_ABOUT THIS TASK_: From the entries below, copy exactly the lines from the one that contains "(** [SetData]: copies [size] bytes. *)" through the one that contains "(** [page_hdr->num_records += k] *)", both included, and only those.

_SUPPLIED INFORMATION_:

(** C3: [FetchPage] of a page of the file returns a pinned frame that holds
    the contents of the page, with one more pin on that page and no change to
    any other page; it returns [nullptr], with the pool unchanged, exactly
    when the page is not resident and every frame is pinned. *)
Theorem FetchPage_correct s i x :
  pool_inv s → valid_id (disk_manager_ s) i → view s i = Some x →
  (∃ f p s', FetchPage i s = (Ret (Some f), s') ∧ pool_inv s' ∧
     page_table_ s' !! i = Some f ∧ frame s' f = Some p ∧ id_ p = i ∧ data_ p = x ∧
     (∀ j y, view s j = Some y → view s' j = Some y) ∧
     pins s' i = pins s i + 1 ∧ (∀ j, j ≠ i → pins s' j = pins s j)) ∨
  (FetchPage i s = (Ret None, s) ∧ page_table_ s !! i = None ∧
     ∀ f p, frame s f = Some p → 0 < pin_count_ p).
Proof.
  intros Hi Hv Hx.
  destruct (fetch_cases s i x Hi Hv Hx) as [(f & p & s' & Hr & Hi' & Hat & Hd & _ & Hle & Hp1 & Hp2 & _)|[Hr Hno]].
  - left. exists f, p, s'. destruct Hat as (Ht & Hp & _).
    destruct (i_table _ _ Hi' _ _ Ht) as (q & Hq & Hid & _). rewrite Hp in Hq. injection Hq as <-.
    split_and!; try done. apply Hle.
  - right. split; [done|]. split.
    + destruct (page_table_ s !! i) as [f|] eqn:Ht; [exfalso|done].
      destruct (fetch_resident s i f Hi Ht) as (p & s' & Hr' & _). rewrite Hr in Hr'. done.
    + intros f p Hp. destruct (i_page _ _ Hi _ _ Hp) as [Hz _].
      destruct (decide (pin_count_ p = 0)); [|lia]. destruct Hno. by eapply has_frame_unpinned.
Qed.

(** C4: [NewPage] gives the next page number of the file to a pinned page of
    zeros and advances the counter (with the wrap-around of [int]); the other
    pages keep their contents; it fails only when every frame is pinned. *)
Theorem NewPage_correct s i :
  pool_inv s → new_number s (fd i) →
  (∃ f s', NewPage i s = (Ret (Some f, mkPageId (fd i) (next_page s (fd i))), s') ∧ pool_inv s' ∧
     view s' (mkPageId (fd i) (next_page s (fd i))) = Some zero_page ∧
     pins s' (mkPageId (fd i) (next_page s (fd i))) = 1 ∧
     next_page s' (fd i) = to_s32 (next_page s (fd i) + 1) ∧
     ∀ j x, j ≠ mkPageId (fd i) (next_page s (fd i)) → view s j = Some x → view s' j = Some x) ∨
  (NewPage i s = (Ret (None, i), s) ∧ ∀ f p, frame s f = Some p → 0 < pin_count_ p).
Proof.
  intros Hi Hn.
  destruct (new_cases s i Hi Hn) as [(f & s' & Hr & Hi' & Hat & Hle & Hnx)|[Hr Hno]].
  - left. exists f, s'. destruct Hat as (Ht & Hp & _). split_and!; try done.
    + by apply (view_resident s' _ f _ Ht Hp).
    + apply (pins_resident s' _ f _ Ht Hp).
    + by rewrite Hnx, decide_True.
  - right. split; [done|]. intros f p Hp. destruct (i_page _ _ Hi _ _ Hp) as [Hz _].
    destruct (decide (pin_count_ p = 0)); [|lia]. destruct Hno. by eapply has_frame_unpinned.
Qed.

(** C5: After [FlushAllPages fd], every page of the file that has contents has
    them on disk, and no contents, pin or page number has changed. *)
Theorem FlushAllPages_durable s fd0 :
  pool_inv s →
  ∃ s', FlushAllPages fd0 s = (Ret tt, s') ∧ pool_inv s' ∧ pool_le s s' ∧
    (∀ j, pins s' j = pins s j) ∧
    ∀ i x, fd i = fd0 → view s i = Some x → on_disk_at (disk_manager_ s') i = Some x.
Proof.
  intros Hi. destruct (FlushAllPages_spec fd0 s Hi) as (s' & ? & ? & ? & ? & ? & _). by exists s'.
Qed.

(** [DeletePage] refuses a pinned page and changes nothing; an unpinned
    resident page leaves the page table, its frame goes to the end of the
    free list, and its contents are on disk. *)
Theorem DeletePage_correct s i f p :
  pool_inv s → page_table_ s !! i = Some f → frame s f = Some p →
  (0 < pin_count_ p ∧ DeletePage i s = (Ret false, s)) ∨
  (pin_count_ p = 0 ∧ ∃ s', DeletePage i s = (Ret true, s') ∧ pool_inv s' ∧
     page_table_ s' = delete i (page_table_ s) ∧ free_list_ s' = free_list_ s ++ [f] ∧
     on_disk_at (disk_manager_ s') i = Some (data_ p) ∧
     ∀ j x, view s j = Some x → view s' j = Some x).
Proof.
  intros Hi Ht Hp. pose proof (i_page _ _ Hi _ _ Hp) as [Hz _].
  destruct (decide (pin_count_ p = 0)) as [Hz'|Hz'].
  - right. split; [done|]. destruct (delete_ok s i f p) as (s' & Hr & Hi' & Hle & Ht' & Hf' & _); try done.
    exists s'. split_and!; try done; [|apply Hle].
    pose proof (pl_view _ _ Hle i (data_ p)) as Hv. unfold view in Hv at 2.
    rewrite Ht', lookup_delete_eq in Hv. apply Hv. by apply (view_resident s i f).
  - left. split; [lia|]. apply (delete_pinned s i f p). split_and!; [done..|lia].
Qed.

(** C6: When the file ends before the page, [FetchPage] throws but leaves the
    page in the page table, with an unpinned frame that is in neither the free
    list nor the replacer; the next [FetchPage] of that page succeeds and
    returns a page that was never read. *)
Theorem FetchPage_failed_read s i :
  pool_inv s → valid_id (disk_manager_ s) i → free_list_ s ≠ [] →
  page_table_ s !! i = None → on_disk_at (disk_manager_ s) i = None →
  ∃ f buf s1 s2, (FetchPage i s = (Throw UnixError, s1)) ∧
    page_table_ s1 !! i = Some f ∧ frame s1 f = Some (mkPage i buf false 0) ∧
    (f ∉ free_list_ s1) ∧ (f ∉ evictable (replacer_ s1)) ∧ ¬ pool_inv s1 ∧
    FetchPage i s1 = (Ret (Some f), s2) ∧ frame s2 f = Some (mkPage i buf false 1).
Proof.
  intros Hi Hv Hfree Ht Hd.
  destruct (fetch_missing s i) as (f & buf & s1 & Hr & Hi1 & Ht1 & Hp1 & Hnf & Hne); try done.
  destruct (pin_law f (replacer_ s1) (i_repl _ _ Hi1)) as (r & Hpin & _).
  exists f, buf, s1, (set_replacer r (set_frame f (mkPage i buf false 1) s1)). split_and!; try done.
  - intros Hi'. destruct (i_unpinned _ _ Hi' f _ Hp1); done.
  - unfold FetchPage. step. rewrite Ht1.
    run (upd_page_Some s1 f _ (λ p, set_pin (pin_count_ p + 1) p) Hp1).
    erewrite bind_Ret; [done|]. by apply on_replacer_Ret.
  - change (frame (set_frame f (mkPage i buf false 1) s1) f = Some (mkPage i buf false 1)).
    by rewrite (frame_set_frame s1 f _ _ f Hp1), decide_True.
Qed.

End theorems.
==
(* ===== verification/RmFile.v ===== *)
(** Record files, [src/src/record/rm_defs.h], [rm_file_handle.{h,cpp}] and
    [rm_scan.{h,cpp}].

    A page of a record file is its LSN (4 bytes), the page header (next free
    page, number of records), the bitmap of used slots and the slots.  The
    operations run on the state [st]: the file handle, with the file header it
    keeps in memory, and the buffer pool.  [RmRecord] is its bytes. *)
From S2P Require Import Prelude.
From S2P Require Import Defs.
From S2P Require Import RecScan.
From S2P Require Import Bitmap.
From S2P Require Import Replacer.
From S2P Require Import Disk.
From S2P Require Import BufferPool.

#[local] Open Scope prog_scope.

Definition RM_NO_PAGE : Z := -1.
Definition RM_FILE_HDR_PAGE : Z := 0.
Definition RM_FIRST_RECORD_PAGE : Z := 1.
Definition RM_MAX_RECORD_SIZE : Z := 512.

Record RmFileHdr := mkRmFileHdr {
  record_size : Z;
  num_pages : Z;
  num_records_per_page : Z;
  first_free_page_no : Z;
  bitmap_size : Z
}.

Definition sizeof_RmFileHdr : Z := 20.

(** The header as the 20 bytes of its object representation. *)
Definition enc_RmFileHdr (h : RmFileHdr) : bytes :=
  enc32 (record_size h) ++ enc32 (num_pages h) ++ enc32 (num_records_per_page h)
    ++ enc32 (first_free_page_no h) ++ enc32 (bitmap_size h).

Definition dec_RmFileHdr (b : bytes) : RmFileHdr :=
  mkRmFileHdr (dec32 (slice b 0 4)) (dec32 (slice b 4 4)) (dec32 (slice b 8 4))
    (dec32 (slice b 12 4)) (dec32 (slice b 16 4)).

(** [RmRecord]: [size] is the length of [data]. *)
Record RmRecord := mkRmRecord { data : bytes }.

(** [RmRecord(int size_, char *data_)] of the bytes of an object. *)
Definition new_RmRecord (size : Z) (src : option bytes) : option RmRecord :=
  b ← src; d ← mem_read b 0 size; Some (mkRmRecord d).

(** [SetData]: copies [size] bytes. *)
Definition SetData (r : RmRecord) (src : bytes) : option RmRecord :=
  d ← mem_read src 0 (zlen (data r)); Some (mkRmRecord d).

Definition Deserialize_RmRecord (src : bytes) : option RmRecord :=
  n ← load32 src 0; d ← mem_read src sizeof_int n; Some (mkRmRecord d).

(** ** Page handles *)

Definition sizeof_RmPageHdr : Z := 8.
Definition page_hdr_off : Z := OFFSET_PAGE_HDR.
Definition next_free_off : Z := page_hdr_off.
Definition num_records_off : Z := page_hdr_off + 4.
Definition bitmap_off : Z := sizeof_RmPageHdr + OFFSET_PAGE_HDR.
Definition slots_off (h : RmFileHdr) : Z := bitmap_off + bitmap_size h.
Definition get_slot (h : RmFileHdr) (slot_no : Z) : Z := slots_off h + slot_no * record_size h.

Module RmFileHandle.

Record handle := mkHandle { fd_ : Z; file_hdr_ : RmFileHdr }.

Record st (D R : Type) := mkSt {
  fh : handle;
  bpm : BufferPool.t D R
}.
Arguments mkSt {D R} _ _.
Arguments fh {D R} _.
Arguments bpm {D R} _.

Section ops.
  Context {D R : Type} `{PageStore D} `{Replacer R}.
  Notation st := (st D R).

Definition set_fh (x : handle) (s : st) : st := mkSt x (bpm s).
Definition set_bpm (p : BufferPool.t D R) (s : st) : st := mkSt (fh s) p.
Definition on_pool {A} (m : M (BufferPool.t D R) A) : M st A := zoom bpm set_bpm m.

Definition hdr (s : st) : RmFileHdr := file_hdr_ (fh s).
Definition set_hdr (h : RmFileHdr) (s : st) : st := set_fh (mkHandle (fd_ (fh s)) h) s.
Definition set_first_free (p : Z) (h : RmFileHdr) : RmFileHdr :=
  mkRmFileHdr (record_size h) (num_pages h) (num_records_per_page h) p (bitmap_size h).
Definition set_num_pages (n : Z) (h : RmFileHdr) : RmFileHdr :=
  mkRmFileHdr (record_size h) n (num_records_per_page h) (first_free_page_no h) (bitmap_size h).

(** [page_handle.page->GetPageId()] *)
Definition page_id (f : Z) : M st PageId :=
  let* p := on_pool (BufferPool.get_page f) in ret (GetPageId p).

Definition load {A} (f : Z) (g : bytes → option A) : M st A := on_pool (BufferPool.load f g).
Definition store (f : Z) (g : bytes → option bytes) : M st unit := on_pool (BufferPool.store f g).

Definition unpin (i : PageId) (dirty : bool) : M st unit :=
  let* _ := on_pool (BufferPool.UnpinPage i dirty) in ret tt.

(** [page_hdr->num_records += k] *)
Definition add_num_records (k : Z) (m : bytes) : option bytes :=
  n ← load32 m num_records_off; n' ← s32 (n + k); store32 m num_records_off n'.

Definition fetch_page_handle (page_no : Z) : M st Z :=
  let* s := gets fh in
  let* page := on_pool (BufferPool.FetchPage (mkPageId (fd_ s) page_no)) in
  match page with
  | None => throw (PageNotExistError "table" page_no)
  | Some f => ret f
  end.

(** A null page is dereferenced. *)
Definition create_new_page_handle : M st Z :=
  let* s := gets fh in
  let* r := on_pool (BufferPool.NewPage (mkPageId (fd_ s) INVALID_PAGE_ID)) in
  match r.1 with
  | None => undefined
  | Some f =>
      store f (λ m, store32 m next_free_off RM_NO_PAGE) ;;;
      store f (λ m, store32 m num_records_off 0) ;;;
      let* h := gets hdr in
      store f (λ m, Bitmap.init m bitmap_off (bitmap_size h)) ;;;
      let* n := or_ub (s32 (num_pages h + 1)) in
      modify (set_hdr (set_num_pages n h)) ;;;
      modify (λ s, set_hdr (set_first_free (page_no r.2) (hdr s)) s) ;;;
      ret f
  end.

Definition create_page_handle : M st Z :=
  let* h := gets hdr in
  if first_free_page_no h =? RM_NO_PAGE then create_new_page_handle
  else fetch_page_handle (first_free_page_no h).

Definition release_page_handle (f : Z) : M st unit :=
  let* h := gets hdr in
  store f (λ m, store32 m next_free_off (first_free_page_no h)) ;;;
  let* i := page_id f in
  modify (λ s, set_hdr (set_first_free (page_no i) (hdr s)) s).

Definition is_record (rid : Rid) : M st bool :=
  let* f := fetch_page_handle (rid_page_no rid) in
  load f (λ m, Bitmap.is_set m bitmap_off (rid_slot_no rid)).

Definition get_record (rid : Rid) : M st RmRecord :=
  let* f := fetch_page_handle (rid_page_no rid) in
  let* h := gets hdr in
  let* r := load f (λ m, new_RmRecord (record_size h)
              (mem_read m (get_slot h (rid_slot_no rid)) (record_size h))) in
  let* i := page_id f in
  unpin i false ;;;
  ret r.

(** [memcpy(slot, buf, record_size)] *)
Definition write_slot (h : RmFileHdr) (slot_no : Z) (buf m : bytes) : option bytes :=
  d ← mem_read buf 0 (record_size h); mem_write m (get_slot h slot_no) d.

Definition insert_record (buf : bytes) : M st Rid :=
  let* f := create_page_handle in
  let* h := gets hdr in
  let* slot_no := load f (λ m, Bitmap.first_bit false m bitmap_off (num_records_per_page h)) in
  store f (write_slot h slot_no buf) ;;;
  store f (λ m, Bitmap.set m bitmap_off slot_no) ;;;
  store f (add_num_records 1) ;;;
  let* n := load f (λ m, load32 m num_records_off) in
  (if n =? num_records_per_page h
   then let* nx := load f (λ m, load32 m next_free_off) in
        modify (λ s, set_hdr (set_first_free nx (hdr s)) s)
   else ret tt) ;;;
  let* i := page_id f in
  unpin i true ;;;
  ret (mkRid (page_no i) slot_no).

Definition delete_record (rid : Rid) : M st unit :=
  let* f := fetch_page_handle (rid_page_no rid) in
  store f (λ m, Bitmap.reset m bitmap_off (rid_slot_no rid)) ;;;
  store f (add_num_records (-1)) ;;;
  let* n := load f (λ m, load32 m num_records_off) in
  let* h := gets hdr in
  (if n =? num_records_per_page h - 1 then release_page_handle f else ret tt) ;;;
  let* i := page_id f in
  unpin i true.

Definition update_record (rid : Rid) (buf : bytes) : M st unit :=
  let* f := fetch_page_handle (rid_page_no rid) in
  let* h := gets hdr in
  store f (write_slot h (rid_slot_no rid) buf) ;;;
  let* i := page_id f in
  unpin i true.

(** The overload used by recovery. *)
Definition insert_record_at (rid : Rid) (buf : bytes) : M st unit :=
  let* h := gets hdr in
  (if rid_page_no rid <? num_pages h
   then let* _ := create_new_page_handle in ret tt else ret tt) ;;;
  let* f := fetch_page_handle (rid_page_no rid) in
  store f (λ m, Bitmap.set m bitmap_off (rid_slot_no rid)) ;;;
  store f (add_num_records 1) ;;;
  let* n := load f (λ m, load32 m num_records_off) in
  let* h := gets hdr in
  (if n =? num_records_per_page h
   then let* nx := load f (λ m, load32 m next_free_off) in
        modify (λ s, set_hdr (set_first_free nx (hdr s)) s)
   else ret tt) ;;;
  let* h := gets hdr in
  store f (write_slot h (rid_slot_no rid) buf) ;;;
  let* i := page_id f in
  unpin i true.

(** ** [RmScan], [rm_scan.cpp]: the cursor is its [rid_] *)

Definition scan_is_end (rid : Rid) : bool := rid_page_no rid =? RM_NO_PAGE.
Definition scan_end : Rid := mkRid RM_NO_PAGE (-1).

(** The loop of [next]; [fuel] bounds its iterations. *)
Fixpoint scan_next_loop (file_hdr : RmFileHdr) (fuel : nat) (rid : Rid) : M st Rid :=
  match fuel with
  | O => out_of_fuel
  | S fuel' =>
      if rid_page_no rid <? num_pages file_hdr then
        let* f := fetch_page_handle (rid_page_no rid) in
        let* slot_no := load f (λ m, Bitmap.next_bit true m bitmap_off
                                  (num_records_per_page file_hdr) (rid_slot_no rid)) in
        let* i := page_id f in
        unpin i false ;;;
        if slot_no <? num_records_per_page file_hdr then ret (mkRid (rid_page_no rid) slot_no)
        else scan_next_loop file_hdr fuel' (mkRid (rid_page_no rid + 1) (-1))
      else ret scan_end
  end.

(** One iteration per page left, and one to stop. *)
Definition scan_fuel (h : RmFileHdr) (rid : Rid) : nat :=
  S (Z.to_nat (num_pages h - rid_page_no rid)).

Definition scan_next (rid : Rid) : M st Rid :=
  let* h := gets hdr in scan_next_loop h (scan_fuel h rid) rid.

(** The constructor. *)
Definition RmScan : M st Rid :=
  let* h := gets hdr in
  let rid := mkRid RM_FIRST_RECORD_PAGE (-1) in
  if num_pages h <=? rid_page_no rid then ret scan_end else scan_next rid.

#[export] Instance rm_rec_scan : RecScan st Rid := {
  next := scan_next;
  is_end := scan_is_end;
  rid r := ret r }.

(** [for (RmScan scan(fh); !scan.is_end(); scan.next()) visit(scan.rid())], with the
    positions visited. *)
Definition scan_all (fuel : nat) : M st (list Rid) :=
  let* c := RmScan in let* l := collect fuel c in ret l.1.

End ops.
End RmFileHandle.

_TASK RESULT_:
(** [SetData]: copies [size] bytes. *)
Definition SetData (r : RmRecord) (src : bytes) : option RmRecord :=
  d ← mem_read src 0 (zlen (data r)); Some (mkRmRecord d).

Definition Deserialize_RmRecord (src : bytes) : option RmRecord :=
  n ← load32 src 0; d ← mem_read src sizeof_int n; Some (mkRmRecord d).

(** ** Page handles *)

Definition sizeof_RmPageHdr : Z := 8.
Definition page_hdr_off : Z := OFFSET_PAGE_HDR.
Definition next_free_off : Z := page_hdr_off.
Definition num_records_off : Z := page_hdr_off + 4.
Definition bitmap_off : Z := sizeof_RmPageHdr + OFFSET_PAGE_HDR.
Definition slots_off (h : RmFileHdr) : Z := bitmap_off + bitmap_size h.
Definition get_slot (h : RmFileHdr) (slot_no : Z) : Z := slots_off h + slot_no * record_size h.

Module RmFileHandle.

Record handle := mkHandle { fd_ : Z; file_hdr_ : RmFileHdr }.

Record st (D R : Type) := mkSt {
  fh : handle;
  bpm : BufferPool.t D R
}.
Arguments mkSt {D R} _ _.
Arguments fh {D R} _.
Arguments bpm {D R} _.

Section ops.
  Context {D R : Type} `{PageStore D} `{Replacer R}.
  Notation st := (st D R).

Definition set_fh (x : handle) (s : st) : st := mkSt x (bpm s).
Definition set_bpm (p : BufferPool.t D R) (s : st) : st := mkSt (fh s) p.
Definition on_pool {A} (m : M (BufferPool.t D R) A) : M st A := zoom bpm set_bpm m.

Definition hdr (s : st) : RmFileHdr := file_hdr_ (fh s).
Definition set_hdr (h : RmFileHdr) (s : st) : st := set_fh (mkHandle (fd_ (fh s)) h) s.
Definition set_first_free (p : Z) (h : RmFileHdr) : RmFileHdr :=
  mkRmFileHdr (record_size h) (num_pages h) (num_records_per_page h) p (bitmap_size h).
Definition set_num_pages (n : Z) (h : RmFileHdr) : RmFileHdr :=
  mkRmFileHdr (record_size h) n (num_records_per_page h) (first_free_page_no h) (bitmap_size h).

(** [page_handle.page->GetPageId()] *)
Definition page_id (f : Z) : M st PageId :=
  let* p := on_pool (BufferPool.get_page f) in ret (GetPageId p).

Definition load {A} (f : Z) (g : bytes → option A) : M st A := on_pool (BufferPool.load f g).
Definition store (f : Z) (g : bytes → option bytes) : M st unit := on_pool (BufferPool.store f g).

Definition unpin (i : PageId) (dirty : bool) : M st unit :=
  let* _ := on_pool (BufferPool.UnpinPage i dirty) in ret tt.

(** [page_hdr->num_records += k] *)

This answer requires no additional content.